名門オンキヨー、上場廃止へ 「市場」対応で後手に: 日本経済新聞 (nikkei.com)

  • ホームAV事業の譲渡先が、二転三転している
  • ニコンポ市場が消滅しているという
  • 家電量販店の話としてオンキョーの製品が入ってこないという話の紹介

 

コメント

2021年4月1日の記事を見ると、資金調達がうまく行かなかったことがよくわかります。しかし、そもそもの問題は、ミニコンポの市場消滅が一番の問題のようです。

 

コロナ禍もマイナスに影響しているようです。PCやコンピュータ周辺機器はリモートワークで、また、生活家電は巣ごもり生活のために、コロナ禍の中でも需要が伸びています。しかし、ホームオーディオへの関心は低かったようです。

 

オーディオが再生するには、日本の住宅の防音性能があがる必要があります。マンションで隣人への迷惑を考えると、あまり大きな音ではかけられず、そうなるとテレビやPCのスピーカーや、ヘッドホン、イヤホンで十分ということになります。

なぜ、オーディオが売れないのかという原因は、いろいろあるんだろうと思いますが、急によくなる感じはしません。

 

さて、オンキョーブランドを、シャープなどが引き継ぐとしても、おそらく、商標権は、オンキョー側に残しておくと思います。

 

商標権の移転は事業の移転がなくてもできますし、ライセンス制度もありますので、法的には問題ないとわかっていても、奇妙な感じはします。

米国法なら、ライセンス時には、品質管理(Quality Control)の義務があり、品質管理をやっていない場合は、商標登録自体が無効になるという法理(Naked Lisence)があるので、一定の歯止めになっていますが、日本法は全く何もなく、当事者に任せれています。

 

ある程度の収益があり、ライセンス料を支払える事業であれば、ライセンス料の範囲で品質管理をするということもできますが、もうからないような事業なら、ライセンス料も期待できません。

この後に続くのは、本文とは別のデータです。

(** * Field decoders of [campsites_api/utils/process_campsites_data.py]

    A shallow embedding of the four decoders
    [process_campsites_phone_number], [process_campsites_dates],
    [process_campsites_country] and [process_campsites_amenities], and the
    properties of them that the specification states.

    Conventions.
    - A Python [str] is a [string]; a character is the code point
      [N_of_ascii c], so the strings covered are those whose code points are
      below 256.
    - [None] / a present value of an optional argument is [option].
    - A Python dict with string keys is a [gmap string pyval]; a key that the
      dict does not hold looks up to [None], a key bound to Python's [None]
      looks up to [Some PNone].
    - A call that can raise returns a [result]. *)

From Stdlib Require Import ZArith NArith Ascii.
From Stdlib Require Import Sorted.
From stdpp Require Import gmap strings list.

Local Open Scope Z_scope.

(** ** Python values and exceptions *)

Inductive pyval : Type :=
| PNone
| PBool (b : bool)
| PInt (z : Z)
| PStr (s : string).

Global Instance pyval_eq_dec : EqDecision pyval.
Proof. solve_decision. Defined.

Inductive exn : Type :=
| ValueError
| IndexError
| KeyError.

Inductive result (A : Type) : Type :=
| Ok (a : A)
| Raise (e : exn).

Arguments Ok {A} a.
Arguments Raise {A} e.

Global Instance result_ret : MRet result := fun _ a => Ok a.

Global Instance result_bind : MBind result := fun _ _ k r =>
  match r with
  | Ok a => k a
  | Raise e => Raise e
  end.

(** ** Characters and string primitives *)

Module Py.

Definition code (c : ascii) : N := N_of_ascii c.

Definition in_range (lo hi : N) (c : ascii) : bool :=
  ((lo <=? code c) && (code c <=? hi))%N.

(** The characters of the class [A-Za-z0-9]. *)
Definition alnum (c : ascii) : bool :=
  in_range 65 90 c || in_range 97 122 c || in_range 48 57 c.

(** [str.isspace] on one character, the set [str.strip()] removes:
    TAB, LF, VT, FF, CR, the separators FS, GS, RS, US, the space, NEL and
    the no-break space. *)
Definition isspace (c : ascii) : bool :=
  in_range 9 13 c || in_range 28 32 c
  || (code c =? 133)%N || (code c =? 160)%N.

(** The characters [int()] skips around a literal: the ASCII white space
    TAB..CR and the space, and the two non-ASCII spaces below 256, which
    [int()] first turns into spaces. *)
Definition int_space (c : ascii) : bool :=
  in_range 9 13 c || (code c =? 32)%N
  || (code c =? 133)%N || (code c =? 160)%N.

Definition chars (s : string) : list ascii := String.list_ascii_of_string s.

Definition of_chars (l : list ascii) : string := String.string_of_list_ascii l.

(** [x in s] on strings: [x] occurs in [s] as a contiguous substring. *)
Fixpoint contains (x s : string) : bool :=
  String.prefix x s
  || match s with
     | EmptyString => false
     | String _ s' => contains x s'
     end.

(** [s.replace(old, new)] for a non-empty [old]: [skip] counts the
    characters of an occurrence of [old] still to be passed over. *)
Fixpoint replace_from (old new : string) (skip : nat) (s : string) : string :=
  match s with
  | EmptyString => EmptyString
  | String c s' =>
      match skip with
      | S k => replace_from old new k s'
      | O =>
          if String.prefix old s
          then new +:+ replace_from old new (Nat.pred (String.length old)) s'
          else String c (replace_from old new O s')
      end
  end.

Definition replace (old new s : string) : string := replace_from old new O s.

(** Puts a character in front of the first piece of a split. *)
Definition push_front (c : ascii) (l : list string) : list string :=
  match l with
  | [] => [String c EmptyString]
  | h :: t => String c h :: t
  end.
(** X10: [stop] is idempotent.  Once a [stop] has returned, the player is
    idle, and a second [stop] returns without a signal, a deletion or any
    other change of the state, however the environment would answer. *)
Theorem stop_idempotent (env' : Env) (s s' : state) :
  stop env s = Return tt s' ->
  is_playing s' = false
  /\ current_file s' = None
  /\ _temp_files (self s') = []
  /\ stop env' s' = Return tt s'
  /\ cleanup env' s' = Return tt s'.
Proof.
  intros Hstop.
  assert (Hself : self s' = Player_new).
  { destruct (stop_outcome env s) as [(s1 & E & Hs)|(s1 & E & _)];
      rewrite Hstop in E; [|discriminate].
    injection E as <-. apply Hs. }
  destruct s' as [me o c h]. simpl in Hself. subst me.
  repeat split; reflexivity.
Qed.
End Preview.

(** Default edits, three semitones up. *)
Lemma default_edits_play_pitched_witness :
  @play_with_edits fraction_format calm "a.wav" SampleEdits_new 1000 3
  = @play_pitched fraction_format calm "a.wav" 3.
Proof.
  apply (@default_edits_play_pitched fraction_format calm "a.wav" SampleEdits_new 1000 3).
  reflexivity.
Defined.

(** A [play] followed by two [stop]s. *)
Lemma stop_idempotent_witness :
  let s := state_of (play calm "a.wav" init) in
  let s' := state_of (stop calm s) in
  is_playing s' = false
  /\ current_file s' = None
  /\ _temp_files (self s') = []
  /\ stop cancelled_render s' = Return tt s'
  /\ cleanup cancelled_render s' = Return tt s'.
Proof.
  intros s s'.
  apply (stop_idempotent calm cancelled_render s s').
  vm_compute. reflexivity.
Defined.
(** A tree with a file that cannot be read and a file whose line ends
    with a carriage return and a line feed. *)
Definition draft_tree : filesystem :=
  Dir [("src",
        Dir [("style.css", File (Text "s"));
             ("main.ts",
              File (Text ("x" ++ String CR (String LF "y"))));
             ("locked.json",
              File (Unreadable
                      "[Errno 13] Permission denied: './src/locked.json'"))])].

(** A name written in Latin-1 on a UTF-8 platform: the byte E9 of its
    accented letter is read as the surrogate U+DCE9. *)
Definition latin1_name : string := "caf" ++ String "233"%char ".md".

Definition legacy_tree : filesystem :=
  Dir [("zebra.md", File (Text "z"));
       (latin1_name, File (Text "c"));
       ("broken.md", File (Unreadable "denied"));
       ("notes.md", File (Text "n"))].


(** The file system and the place of the document once [open(p, "w")] has
    returned. *)
Definition opened_tree (fs : filesystem) (p : string) : filesystem :=
  match open_for_writing fs p with
  | Some (fs_open, _) => fs_open
  | None => fs
  end.

Definition opened_place (fs : filesystem) (p : string) : loc :=
  match open_for_writing fs p with
  | Some (_, out) => out
  | None => []
  end.

(** A tree with directories that are named like source files. *)
Definition vendor_tree : filesystem :=
  Dir [("node_modules",
        Dir [("chart.js",
              Dir [("index.js", File (Text "c"));
                   ("LICENSE", File (Text "l"))]);
             (".cache", Dir [("state.json", File (Text "s"))])]);
       ("app.ts", File (Text "a"))].

(** Two trees that hold the same entries with the same contents, the
    entries of a directory in any order. *)
Definition content_eqb (a b : content) : bool :=
  match a, b with
  | Text x, Text y => String.eqb x y
  | Unreadable x, Unreadable y => String.eqb x y
  | _, _ => false
  end.

Fixpoint same_tree (a b : node) : bool :=
  match a, b with
  | File c, File c' => content_eqb c c'
  | Dir es, Dir es' =>
      Nat.eqb (List.length es) (List.length es')
      && forallb
           (fun e => match lookup_entry (fst e) es' with
                     | Some child' => same_tree (snd e) child'
                     | None => false
                     end)
           es
  | _, _ => false
  end.

(** What two file systems agree on when they hold the same entries. *)
Definition agree (fs fs' : filesystem) : Prop :=
  forall l,
    kind_at fs l = kind_at fs' l
    /\ forall c, node_at fs l = Some (File c) <-> node_at fs' l = Some (File c).

(** The sample tree as another file system could enumerate it. *)
Definition sample_tree_reordered : filesystem :=
  Dir [("README.md", File (Text "r"));
       ("src",
        Dir [("lib", Dir [("z.json", File (Unreadable "denied"))]);
             ("a.ts", File (Text "x"));
             ("c.png", File (Unreadable "'utf-8' codec can't decode"));
             ("b.md", File (Text "y"))])].

(** [os.path.isfile(p)], in a tree of directories and regular files *)
Definition is_file (fs : filesystem) (p : string) : bool :=
  match resolve fs p with
  | Some l =>
      match kind_at fs l with
      | Some KFile => true
      | _ => false
      end
  | None => false
  end.

(** The text of the file that a path names. *)
Definition file_text (fs : filesystem) (p : string) : option string :=
  match resolve fs p with
  | Some l =>
      match node_at fs l with
      | Some (File (Text raw)) => Some raw
      | _ => None
      end
  | None => None
  end.

End Dumper.

(** * Properties *)

(** ** Strings *)

Module StrFacts.
Import PyStr.
Local Open Scope string_scope.

Lemma append_nil_r (s : string) : s ++ "" = s.
Proof. induction s as [|c s IH]; simpl; [reflexivity | now rewrite IH]. Qed.

Lemma append_assoc (a b c : string) : (a ++ b) ++ c = a ++ (b ++ c).
Proof. induction a as [|x a IH]; simpl; [reflexivity | now rewrite IH]. Qed.

Lemma length_append (a b : string) :
  String.length (a ++ b) = String.length a + String.length b.
Proof. induction a as [|x a IH]; simpl; [reflexivity | now rewrite IH]. Qed.

Lemma append_inv_head (a x y : string) : a ++ x = a ++ y -> x = y.
Proof.
  induction a as [|c a IH]; simpl; intros H; [exact H|].
  injection H as H. now apply IH.
Qed.

Lemma append_eq_nil (a b : string) : a ++ b = "" -> a = "" /\ b = "".
Proof. destruct a; simpl; intros H; [now split | discriminate]. Qed.

(** [endswith] is the suffix test. *)
Lemma endswith_iff (s suffix : string) :
  endswith s suffix = true <-> exists pre, s = pre ++ suffix.
Proof.
  induction s as [|c s IH].
  - destruct suffix as [|d suffix]; simpl.
    + split; [exists ""; reflexivity | reflexivity].
    + split; [discriminate|]. intros [pre H].
      destruct pre; simpl in H; discriminate.
  - cbn [endswith].
    destruct (String.eqb_spec (String c s) suffix) as [E|E].
    + split; [|reflexivity]. intros _. exists "". now rewrite E.
    + rewrite IH. split.
      * intros [pre H]. exists (String c pre). simpl. now rewrite H.
      * intros [pre H]. destruct pre as [|d pre]; simpl in H.
        -- now contradiction E.
        -- injection H as _ H. now exists pre.
Qed.

Lemma has_char_append (sep : ascii) (a b : string) :
  has_char sep (a ++ b) = has_char sep a || has_char sep b.
Proof.
  induction a as [|c a IH]; simpl; [reflexivity|].
  destruct (Ascii.eqb c sep); [reflexivity | exact IH].
Qed.

Lemma split_not_nil (sep : ascii) (s : string) : split sep s <> [].
Proof.
  destruct s as [|c s]; simpl; [discriminate|].
  destruct (Ascii.eqb c sep); [discriminate|].
  destruct (split sep s); discriminate.
Qed.

Lemma split_plain (sep : ascii) (s : string) :
  has_char sep s = false -> split sep s = [s].
Proof.
  induction s as [|c s IH]; simpl; [reflexivity|].
  destruct (Ascii.eqb c sep); [discriminate|].
  intros H. now rewrite (IH H).
Qed.

(** Splitting at a separator splits the list of components. *)
Lemma split_append (sep : ascii) (a b : string) :
  split sep (a ++ String sep b) = (split sep a ++ split sep b)%list.
Proof.
  induction a as [|c a IH]; simpl.
  - now rewrite Ascii.eqb_refl.
  - destruct (Ascii.eqb c sep); [now rewrite IH|].
    rewrite IH. destruct (split sep a) as [|h t] eqn:E.
    + now contradiction (split_not_nil sep a).
    + reflexivity.
Qed.

Lemma last_char_append (a b : string) :
  b <> "" -> last_char (a ++ b) = last_char b.
Proof.
  intros Hb. induction a as [|c a IH]; simpl; [reflexivity|].
  destruct (a ++ b) eqn:E; [|exact IH].
  apply append_eq_nil in E. now destruct E.
Qed.

Lemma last_char_plain (sep : ascii) (s : string) :
  has_char sep s = false -> last_char s <> Some sep.
Proof.
  induction s as [|c s IH]; simpl; [discriminate|].
  destruct (Ascii.eqb_spec c sep) as [E|E]; [discriminate|].
  intros H. destruct s; [congruence | now apply IH].
Qed.

Lemma endswith_last_char (s : string) (c : ascii) :
  endswith s (String c "") = true <-> last_char s = Some c.
Proof.
  induction s as [|d s IH]; [simpl; split; discriminate|].
  cbn [endswith last_char].
  destruct (String.eqb_spec (String d s) (String c "")) as [E|E].
  - injection E as -> ->. split; reflexivity.
  - destruct s as [|e s].
    + split; [discriminate|]. intros H. injection H as ->.
      now contradiction E.
    + exact IH.
Qed.

Lemma startswith_plain (s : string) :
  has_char slash s = false -> startswith s "/" = false.
Proof.
  destruct s as [|c s]; simpl; [reflexivity|].
  unfold slash. now destruct (Ascii.eqb c "/").
Qed.

(** [contains] finds every occurrence. *)
Lemma startswith_append (x post : string) : startswith (x ++ post) x = true.
Proof.
  induction x as [|c x IH]; simpl; [reflexivity|].
  now rewrite Ascii.eqb_refl.
Qed.

Lemma contains_occurrence (pre x post : string) :
  contains (pre ++ x ++ post) x = true.
Proof.
  induction pre as [|c pre IH].
  - cbn [append]. pose proof (startswith_append x post) as H.
    destruct (x ++ post); cbn [contains]; now rewrite H.
  - cbn [append contains]. rewrite IH.
    now destruct (startswith (String c (pre ++ x ++ post)) x).
Qed.

(** Text without carriage returns is read as it is. *)
Lemma universal_newlines_plain (s : string) :
  has_char CR s = false -> universal_newlines s = s.
Proof.
  induction s as [|c s IH]; simpl; [reflexivity|].
  destruct (Ascii.eqb c CR); [discriminate|].
  intros H. now rewrite (IH H).
Qed.

End StrFacts.

(** ** Sorting *)

Module SortFacts.
Import Dumper.

Lemma le_trans (a b c : string) : le a b -> le b c -> le a c.
Proof.
  unfold le, String.leb. revert b c.
  induction a as [|x a IH]; intros [|y b] [|z c]; simpl;
    try congruence; try reflexivity.
  unfold Ascii.compare.
  destruct (N.compare_spec (N_of_ascii x) (N_of_ascii y));
    destruct (N.compare_spec (N_of_ascii y) (N_of_ascii z));
    destruct (N.compare_spec (N_of_ascii x) (N_of_ascii z));
    try congruence; try lia; try reflexivity.
  apply IH.
Qed.

Lemma le_antisym (a b : string) : le a b -> le b a -> a = b.
Proof. apply String.leb_antisym. Qed.

Lemma compare_refl (a : string) : String.compare a a = Eq.
Proof.
  induction a as [|x a IH]; simpl; [reflexivity|].
  unfold Ascii.compare. now rewrite N.compare_refl.
Qed.

Lemma lt_iff (a b : string) : lt a b <-> le a b /\ a <> b.
Proof.
  unfold lt, le, String.ltb, String.leb.
  pose proof (String.compare_eq_iff a b) as E1.
  assert (E2 : a = b -> String.compare a b = Eq)
    by (intros ->; apply compare_refl).
  destruct (String.compare a b); split; try congruence.
  - intros [_ H]. contradiction H. now apply E1.
  - intros _. split; [reflexivity|]. intros H. apply E2 in H. discriminate.
  - intros [H _]. discriminate.
Qed.

Lemma sorted_permutation (l : list string) : Permutation l (sorted l).
Proof. apply StringSort.Permuted_sort. Qed.

Lemma sorted_strongly (l : list string) : StronglySorted le (sorted l).
Proof.
  apply (@StringSort.StronglySorted_sort l).
  intros a b c. apply le_trans.
Qed.

(** A list has one sorted arrangement. *)
Lemma strongly_sorted_unique (l1 : list string) :
  forall l2, StronglySorted le l1 -> StronglySorted le l2 ->
             Permutation l1 l2 -> l1 = l2.
Proof.
  induction l1 as [|x l1 IH]; intros l2 S1 S2 P.
  - now apply Permutation_nil in P.
  - destruct l2 as [|y l2].
    + apply Permutation_sym, Permutation_nil in P. discriminate.
    + inversion S1 as [|? ? S1' F1]; subst.
      inversion S2 as [|? ? S2' F2]; subst.
      assert (x = y) as ->.
      { assert (Hx : In x (y :: l2))
          by (apply (Permutation_in _ P); now left).
        assert (Hy : In y (x :: l1))
          by (apply (Permutation_in _ (Permutation_sym P)); now left).
        destruct Hx as [->|Hx]; [reflexivity|].
        destruct Hy as [->|Hy]; [reflexivity|].
        rewrite Forall_forall in F1, F2.
        apply le_antisym; [now apply F1 | now apply F2]. }
      f_equal. apply IH; trivial. now apply Permutation_cons_inv in P.
Qed.

(** The sorted list depends on the elements only, not on their order. *)
Lemma sorted_of_permutation (l1 l2 : list string) :
  Permutation l1 l2 -> sorted l1 = sorted l2.
Proof.
  intros P. apply strongly_sorted_unique; try apply sorted_strongly.
  eapply Permutation_trans; [apply Permutation_sym, sorted_permutation|].
  eapply Permutation_trans; [exact P | apply sorted_permutation].
Qed.
(** * x402-langchain: the payment-required retry protocol

    A shallow embedding of [src/x402_langchain/payment.py]
    ([X402PaymentHandler]) and [src/x402_langchain/client.py]
    ([X402Client._request]), and the properties of the budget ledger and of
    the 402 -> pay -> retry flow proved over it.

    Conventions of the embedding.
    - A Python [float] is an IEEE 754 binary64 value: [spec_float] with the
      operations of [SpecFloat] at precision 53 and maximal exponent 1024
      (round to nearest, ties to even).  No real-number idealisation is made.
    - Everything the code asks of web3 or of requests is an event of an
      interaction tree without loops ([io]); the answer to an event is chosen
      by an oracle that sees the whole history, so theorems quantify over
      every behaviour of the chain and of the HTTP server.
    - A Python exception is a value of [exn]; a call that may raise returns
      an [outcome].  The mutable fields of an object are threaded as state,
      so that the state left behind by a raised exception is observable.
    - Formatted messages are kept as structured values (the fields that the
      f-string interpolates); [logger.info] calls are not modelled, except
      for the evaluation of their arguments where it can raise. *)

From Stdlib Require Import ZArith Ascii String List Bool Lia.
From Stdlib Require Import Floats.SpecFloat.
From Stdlib Require Floats.PrimFloat Floats.FloatOps.
From Stdlib Require QArith.QArith_base.
From stdpp Require Import gmap strings.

PhilipsやGEが認知を獲得するための手段として、家電のライセンスビジネス化を進めていますが、それは、双方の本業がしっかりしてからできるのであって、この2社には、品質管理をする余力があります。

 

ビジネス上は、日本法よりも、アメリカ法が優先されているので、もし仮に、オンキョーに、品質管理する余力がないなら、いっそ、商標権ごと譲渡した方が筋は良いのかもしれません。

 

また、パイオニアの商標を考えるのはパイオニアの方ですが、同じようなことが言えると思います。しかし、こちらは、パイオニアの既存事業との関係があり、簡単に譲渡はできないと思います。